Prep 5 hrs
Cook 7 hrs
I saw this on Emeril Live and it looked so good I decided I had to try it. Since I live alone, I'll have to wait for my next big BBQ to try it out.
- 1 boneless pork butt, about 4 pounds
- 22.18 ml dark brown sugar
- 14.79 ml Emeril's Original Essence (recipe on Recipezaar if you don't have it)
- 7.39 ml salt
- 7.39 ml cumin
- 7.39 ml paprika
- 7.39 ml fresh ground pepper
- 7.39 ml cayenne
- 8 hamburger buns
- Coleslaw (Recipe on Recipezaar)
Wet Mop Basting Sauce
- 236.59 ml white vinegar
- 236.59 ml apple cider vinegar
- 14.79 ml dark brown sugar
- 14.79 ml red pepper flakes
- 14.79 ml cracked black pepper
- 236.59 ml apple cider vinegar
- 236.59 ml ketchup
- 44.37 ml packed dark brown sugar
- 14.79 ml yellow mustard
- 14.79 ml molasses
- 4.92 ml salt
- 1 dried crushed red pepper flakes
- Wet Mop Basting Sauce: The night before you cook the pork, combine all the ingredients in a large bowl and whisk well.
- Refrigerate and let the flavors blend overnight.
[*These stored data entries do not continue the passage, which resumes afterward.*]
(** * csv.h: the dialects, the reader and the writer

    A shallow embedding of [include/csv.h] (namespace [csv]): the [Dialect]
    bundle with its setters, the [Reader] ([split] with its two nested loops,
    [ltrim], [rtrim] and [trim], [read] and [read_internal], the dialect
    registry behind [configure_dialect], [get_dialect], [list_dialects] and
    [use_dialect], and the accessors), and the [Writer] with the overloads of
    [write_row], [write_header], [close] and its own registry.

    Conventions of the embedding.
    - [std::string] is a [list ascii] (a sequence of C++ [char]s); the
      abbreviation [text] names it.
    - [size_t] counters ([columns_], [expected_number_of_rows_],
      [quotes_encountered], the loop indices) are [nat]: each of them is
      bounded by the length of a line or by the number of lines of a file,
      so the 64-bit wrap-around is never reached.
    - [std::unordered_map] is stdpp's [gmap]; [operator[]] on a missing key
      inserts a default value, which the model writes out where the source
      relies on it. The order in which a hash table iterates is left open by
      the standard; statements about [list_dialects] hold up to order.
    - A row is a map from [std::string_view] keys to strings, each key a view
      of an element of [headers_]; the model holds the keys by value, which is
      what the views denote while [headers_] is not assigned again. Every
      pass of [read_internal] assigns [headers_]: the keys of the rows a
      reader held before the pass then view strings that are gone, and the
      model's rows say nothing of them. The statements about the keys and
      values of rows are therefore about the rows the pass itself pushes
      ([pass_rows]); about the rows held before, only their number is used.
    - [input_string[i]] on a [const std::string&] is defined for
      [i <= size()] and yields the NUL character at [i = size()]; [char_at]
      is [nth] with default NUL.
    - A [Dialect&] that a member function returns is a way into the registry:
      the setters a caller applies through it are [update_dialect]. *)

From Stdlib Require Import Ascii String DecimalString.
From stdpp Require Import gmap strings list fin_maps.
- Barbecued Pulled Pork: Place the pork in a baking dish.
- In a bowl, combine the spices.
- Rub the seasoning evenly over the pork to coat.
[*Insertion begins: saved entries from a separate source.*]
(** Writing the window of a trial into a cell that is still NaN. *)
Lemma assign3_window shift done done' c t s e ls le :
  (c < length channels)%nat → (t < length onsets)%nat →
  done c t = false →
  (∀ c' t', done' c' t' = done c' t' || bool_decide (c' = c ∧ t' = t)) →
  aligned size num (mark_at t).1 (BWindow s e ls le) →
  assign3 (progress shift done) c t ls le (window s e (chan_for shift t c))
  = Ok (progress shift done').
Proof using chans_length chans_size.
  intros Hc Ht Hdone Hdone' Hal. unfold assign3.
  rewrite get2_tensor by done. rewrite Hdone. simpl.
  unfold window at 1.
  rewrite (assign_window size num (mark_at t).1)
    by (by try (rewrite length_baselined; apply chan_at_size)).
  simpl. rewrite set2_tensor. f_equal. apply tensor_ext. intros c' t' _ _.
  rewrite Hdone'. case_decide as Heq.
  - destruct Heq as [-> ->]. rewrite bool_decide_eq_true_2 by done.
    by rewrite orb_true_r.
  - rewrite bool_decide_eq_false_2 by done. by rewrite orb_false_r.
Qed.

(** A trial that is skipped: its cells are NaN, as its padded window is. *)
Lemma progress_skip shift done done' t :
  aligned size num (mark_at t).1 BSkip →
  (∀ c' t', t' ≠ t → done' c' t' = done c' t') →
  progress shift done = progress shift done'.
Proof.
  intros Hal Hdone'. apply tensor_ext. intros c' t' _ _.
  destruct (decide (t' = t)) as [-> | Hne].
  - unfold epoch_row. rewrite (padded_row_outside size num (mark_at t).1) by done.
    by destruct (done c' t), (done' c' t).
  - by rewrite Hdone'.
Qed.

(** What the loops know of a trial. *)
Lemma trial_at t onset :
  onsets !! t = Some onset →
  ∃ mark,
    marks !! t = Some mark ∧
    Py.round ((onset + fst trial_epoch) * rate) = Ok mark.1 ∧
    Py.round ((onset + fst baseline_epoch) * rate) = Ok mark.2.
Proof using trial_marks.
  intros Hon.
  destruct (Forall2_lookup_l _ _ _ _ _ trial_marks Hon) as (mark & Hmk & Hr & Hb).
  by exists mark.
Qed.

(** The log of a loop that has only warned so far. *)
Local Abbreviation warned := (fun l l1 : log => ∃ l', l1 = l ++ l' ∧ warnings_only l').

(** The log of a loop that has stopped on an error. *)
Local Abbreviation stopped := (fun (l : log) (e : exn) (l1 : log) =>
  e = RuntimeError ∧
  ∃ l' msg, l1 = l ++ l' ++ [(ERROR, msg)] ∧ warnings_only l').

Lemma warned_refl l : warned l l.
Proof. exists []. rewrite (right_id_L [] (++)). split; [done | constructor]. Qed.

Lemma warned_trans l l1 l' :
  warned l l1 → warnings_only l' → warned l (l1 ++ l').
Proof.
  intros (l0 & -> & Hw) Hw'. exists (l0 ++ l').
  rewrite (assoc_L (++)). split; [done | by apply Forall_app].
Qed.

Lemma warned_stopped l l1 l' msg :
  warned l l1 → warnings_only l' → stopped l RuntimeError (l1 ++ l' ++ [(ERROR, msg)]).
Proof.
  intros (l0 & -> & Hw) Hw'. split; [done |]. exists (l0 ++ l'), msg.
  rewrite <- !(assoc_L (++)). split; [done | by apply Forall_app].
Qed.

(** The trial [t] is let through. *)
Local Abbreviation permitted_at := (fun t : nat =>
  permitted m (t =? 0)%nat (t =? length onsets - 1)%nat size num (mark_at t).1).

(** *** Trial by trial *)

(** With normalization, the baseline of the trial [t] begins in the
    recorded part of the trial and the samples read for it lie in that
    part. *)
Local Abbreviation baseline_in_trial := (fun t : nat =>
  bm ≠ 0 →
  Z.max 0 (mark_at t).1 ≤ (mark_at t).2 ∧
  (mark_at t).2 + clamped (mark_at t).1 + bnum ≤ (mark_at t).1 + num ∧
  (mark_at t).2 + clamped (mark_at t).1 + bnum ≤ size).

(** The channel loop of a trial fills the row of the trial in every
    channel. *)
Lemma store_trial_window t s e ls le l :
  (t < length onsets)%nat →
  baseline_in_trial t →
  aligned size num (mark_at t).1 (BWindow s e ls le) →
  store_trial nanmean nanmedian bm (window s e <$> chans)
    ((mark_at t).2 - (mark_at t).1) ((mark_at t).2 - (mark_at t).1 + bnum)
    t ls le channels
    (progress clamped (fun _ t' => bool_decide (t' < t)%nat)) l
  = (Ok (progress clamped (fun _ t' => bool_decide (t' < S t)%nat)), l).
Proof using nanmean nanmedian chans_length chans_size method_known bnum_nonneg.
  intros Ht Hbase Hal. unfold store_trial.
  set (body := fun (channel_idx : nat) (_ : string) data => _).
  destruct (for_each_inv body
    (fun k data l' =>
       l' = l ∧
       data = progress clamped (fun c' t' =>
                bool_decide (t' < t)%nat || bool_decide (t' = t ∧ c' < k)%nat))
    channels 0%nat (progress clamped (fun _ t' => bool_decide (t' < t)%nat)) l)
    as (data & l' & Hrun & -> & ->).
  - split; [done |]. apply tensor_ext. intros c' t' _ _.
    rewrite (bool_decide_eq_false_2 (t' = t ∧ (c' < 0)%nat)) by lia.
    by rewrite orb_false_r.
  - intros c name data l' Hname [-> ->]. simpl.
    assert (c < length channels)%nat as Hc by (by eapply lookup_lt_Some).
    destruct (lookup_lt_is_Some_2 chans c) as [chan Hchan]; [lia |].
    pose proof (chan_at_size c Hc) as Hlen.
    unfold body, bind, lift. rewrite list_lookup_fmap, Hchan. simpl.
    rewrite normalized_baselined by done.
    replace chan with (chan_at c) by (by rewrite Hchan).
    assert (baselined nanmean nanmedian bm
              (Py.slice (window s e (chan_at c)) ((mark_at t).2 - (mark_at t).1)
                 ((mark_at t).2 - (mark_at t).1 + bnum))
              (window s e (chan_at c))
            = window s e (chan_for clamped t c)) as ->.
    { rewrite window_baselined.
      destruct (decide (bm = 0)) as [-> | Hbm]; [apply baselined_none |].
      destruct (Hbase Hbm) as (H1 & H2 & H3).
      destruct Hal as (Hs & Hse & He & Hls & Hlsle & Hle & Hlen' & Hst & Hleft & Hright).
      unfold clamped in *.
      rewrite slice_window by lia. f_equal. f_equal; lia. }
    rewrite (assign3_window clamped _
      (fun c' t' => bool_decide (t' < t)%nat || bool_decide (t' = t ∧ c' < S c)%nat) c t);
      try done.
    + eexists _, _. split; [reflexivity |]. done.
    + rewrite bool_decide_eq_false_2 by lia.
      by rewrite bool_decide_eq_false_2 by lia.
    + intros c' t'. repeat case_bool_decide; simpl; try done; lia.
  - rewrite Hrun. f_equal. f_equal. apply tensor_ext. intros c' t' Hc' _.
    repeat case_bool_decide; simpl; try done; lia.
Qed.

(** One pass of the trial loop on a trial that is let through. *)
Lemma load_trial_permitted t onset l :
  range_reader r channels chans →
  onsets !! t = Some onset →
  permitted_at t →
  baseline_in_trial t →
  ∃ l', load_trial nanmean nanmedian r channels (length onsets) num trial_epoch
          bnum bm baseline_epoch m t onset
          (progress clamped (fun _ t' => bool_decide (t' < t)%nat)) l
        = (Ok (progress clamped (fun _ t' => bool_decide (t' < S t)%nat)), l ++ l') ∧
        warnings_only l'.
Proof using All.
  intros Hrange Hon Hperm Hbase.
  destruct (trial_at t onset Hon) as (mark & Hmk & Hr & Hb).
  assert (t < length onsets)%nat as Ht by (by eapply lookup_lt_Some).
  pose proof (store_trial_window t) as Hstore.
  cbv beta in Hperm, Hbase, Hstore.
  rewrite Hmk in Hperm, Hbase, Hstore. simpl in Hperm, Hbase, Hstore.
  destruct (trial_bounds_permitted m (t =? 0)%nat (t =? length onsets - 1)%nat true
              size num mark.1 onset l num_nonneg Hperm) as (bd & l' & Hbd & Hw & _ & Hal).
  exists l'. split; [| done].
  unfold load_trial, bind, lift. rewrite Hr, Hb. cbv beta iota zeta. rewrite Hbd.
  destruct bd as [| s e ls le]; cbv beta iota.
  - unfold ret. f_equal. f_equal. apply (progress_skip _ _ _ t).
    + by rewrite Hmk.
    + intros c' t' Hne. repeat case_bool_decide; try done; lia.
  - pose proof Hal as (Hs & Hse & He & Hls & Hlsle & Hle & Hlen' & Hst & Hleft & Hright).
    specialize (Hstore s e ls le (l ++ l') Ht Hbase Hal).
    destruct (Z.ltb_spec 0 bm) as [Hbm | Hbm];
      [ destruct Hbase as (H1 & H2 & H3); [lia |]; unfold clamped in *;
        destruct (Z.ltb_spec (mark.2 - mark.1) 0); [lia |];
        destruct (Z.ltb_spec num (mark.2 - mark.1 + bnum)); [lia |];
        destruct (Z.ltb_spec (mark.2 - mark.1) ls); [lia |];
        destruct (Z.ltb_spec le (mark.2 - mark.1 + bnum)); [lia |];
        cbv beta iota delta [orb]
      | ];
      unfold ret at 1; cbv beta iota;
      rewrite (Hrange s e Hs Hse He); cbv beta iota; exact Hstore.
Qed.

(** One pass of the trial loop on a trial that is refused. *)
Lemma load_trial_refused t onset data l :
  0 ≤ size →
  onsets !! t = Some onset →
  ¬ permitted_at t →
  ∃ l' msg,
    load_trial nanmean nanmedian r channels (length onsets) num trial_epoch
      bnum bm baseline_epoch m t onset data l
    = (Raise RuntimeError, l ++ l' ++ [(ERROR, msg)]) ∧
    warnings_only l'.
Proof using All.
  intros Hsize Hon Hperm.
  destruct (trial_at t onset Hon) as (mark & Hmk & Hr & Hb).
  cbv beta in Hperm. rewrite Hmk in Hperm. simpl in Hperm.
  destruct (trial_bounds_refused m (t =? 0)%nat (t =? length onsets - 1)%nat true
              size num mark.1 onset l num_nonneg Hsize Hperm) as (l' & msg & Hbd & Hw).
  exists l', msg. split; [| done].
  unfold load_trial, bind, lift. rewrite Hr, Hb. cbv beta iota zeta. by rewrite Hbd.
Qed.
- Cover with plastic and refrigerate at least 4 hours or overnight.
- Preheat oven or smoker to 225 degrees F.
- Bring the pork to room temperature and place in a roasting pan, fat side up.
- Slow cook in the oven, basting with the Wet Mop Basting Sauce every 45 minutes, until tender and the internal temperature reaches 160 degrees F.
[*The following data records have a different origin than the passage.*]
(** [ex_a] and [ex_b] occupied, the free [ex_c] after them.  Later
    first: [ex_b] takes in [ex_c] (64 + 48 + 16 = 128), then [ex_a] takes
    in [ex_b] (8 + 48 + 128 = 184).  Earlier first: [ex_a] stays at 8
    bytes and linked to [ex_b], also after [ex_b] is released. *)
Lemma coalescing_is_forward_only_witness :
  (∃ st1 st2,
     heapFree 48 4 (ex_state3 48 true) (ex_b 48 + 48) = Some st1 ∧
     mem st1 !! ex_b 48
       = Some (mkChunk MAGIC_NUMBER 128 true NULL "main.c" 241) ∧
     mem st1 !! ex_a = Some (ex_chunk MAGIC_NUMBER 8 false (ex_b 48)) ∧
     chain (mem st1) (allChunks st1) [ex_a; ex_b 48] ∧
     heapFree 48 4 st1 (ex_a + 48) = Some st2 ∧
     mem st2 !! ex_a
       = Some (mkChunk MAGIC_NUMBER 184 true NULL "main.c" 241) ∧
     chain (mem st2) (allChunks st2) [ex_a]) ∧
  (∃ st1 st2,
     heapFree 48 4 (ex_state3 48 true) (ex_a + 48) = Some st1 ∧
     mem st1 !! ex_a
       = Some (mkChunk MAGIC_NUMBER 8 true (ex_b 48) "main.c" 241) ∧
     mem st1 !! ex_b 48 = Some (ex_chunk MAGIC_NUMBER 64 false (ex_c 48)) ∧
     chain (mem st1) (allChunks st1) [ex_a; ex_b 48; ex_c 48] ∧
     heapFree 48 4 st1 (ex_b 48 + 48) = Some st2 ∧
     mem st2 !! ex_b 48
       = Some (mkChunk MAGIC_NUMBER 128 true NULL "main.c" 241) ∧
     mem st2 !! ex_a
       = Some (mkChunk MAGIC_NUMBER 8 true (ex_b 48) "main.c" 241) ∧
     chain (mem st2) (allChunks st2) [ex_a; ex_b 48]).
Proof.
  apply (coalescing_is_forward_only 48 4 (ex_state3 48 true) []
           ex_a (ex_b 48) [ex_c 48] []
           (ex_chunk MAGIC_NUMBER 8 false (ex_b 48))
           (ex_chunk MAGIC_NUMBER 64 false (ex_c 48))).
  - lia.
  - ex_wf.
  - vm_compute. reflexivity.
  - vm_compute. reflexivity.
  - reflexivity.
  - reflexivity.
  - intros x Hx. apply list_elem_of_singleton in Hx. subst x.
    eexists. split; [vm_compute; reflexivity|]. reflexivity.
  - intros r cr Hr. discriminate Hr.
  - simpl. lia.
Defined.



(** ** An orderly run

    On a fresh allocator: allocate 8 and 64 bytes, release the second
    block and then the first (the two chunks merge), allocate 16 bytes
    (the merged chunk is split). *)
Ltac ex_orderly_allocate :=
  eapply orderly_cons;
  [vm_compute; reflexivity
  |eapply (step_allocate 48 4);
   [unfold in_size_t, SIZE_MOD; lia | vm_compute; reflexivity]
  |].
- (The cooking should take about 6- 7 hours.) Remove from the oven and let rest for 20 minutes.
- With a knife and fork, pull the meat apart into small slices of chunks.
- Toss with the barbecue sauce, to taste, and divide among the buns.
- Top with Emeril's cole slaw.
- Barbecue Sauce: In a bowl, combine all the ingredients and whisk well to dissolve the sugar.
- Place in a squeeze bottle and dress the pulled pork to taste.
This was very tender when still hot in the pan with the "mopping" sauce. I poured it off and served it with the "barbecue" sauce. I thought both sauces were too vinegary--so I tossed them and used a barbecue sauce from the market. If I made it again, I would cut down on the vinegar in both sauces.
I used this for the basis for crock pot pulled pork. I only made one sauce and added liquid smoke and not quite as much vineagar. However, growing up in the Carolinas, I prefer this recipe much better than the overwhelmingly sweet ones. Thanks so much
My husband, kids and I have been making this recipe for over two years now. It takes a lot of time but is definately worth every minute. I have had tons of comments on how vinegary the house smells (some think not in a good way) when they walk in and I always tell them, just wait....you will like it. You have to get the whole "picture", yes the sauce smells vinegary but once you marry it with the pork and the homemade coleslaw it's magic and amazing, my mouth waters just thinking about it. The only suggestion that I have is to maybe cut the cayenne pepper in half as it is every part of this recipe, the rub, the mop sauce, bbq sauce and even the coleslaw have cayenne in it or at least seems as if it does. I think this recipe is probably our favourite recipe that we make, that says alot as there are a few favourites that we make often. Mmmmmmmm!!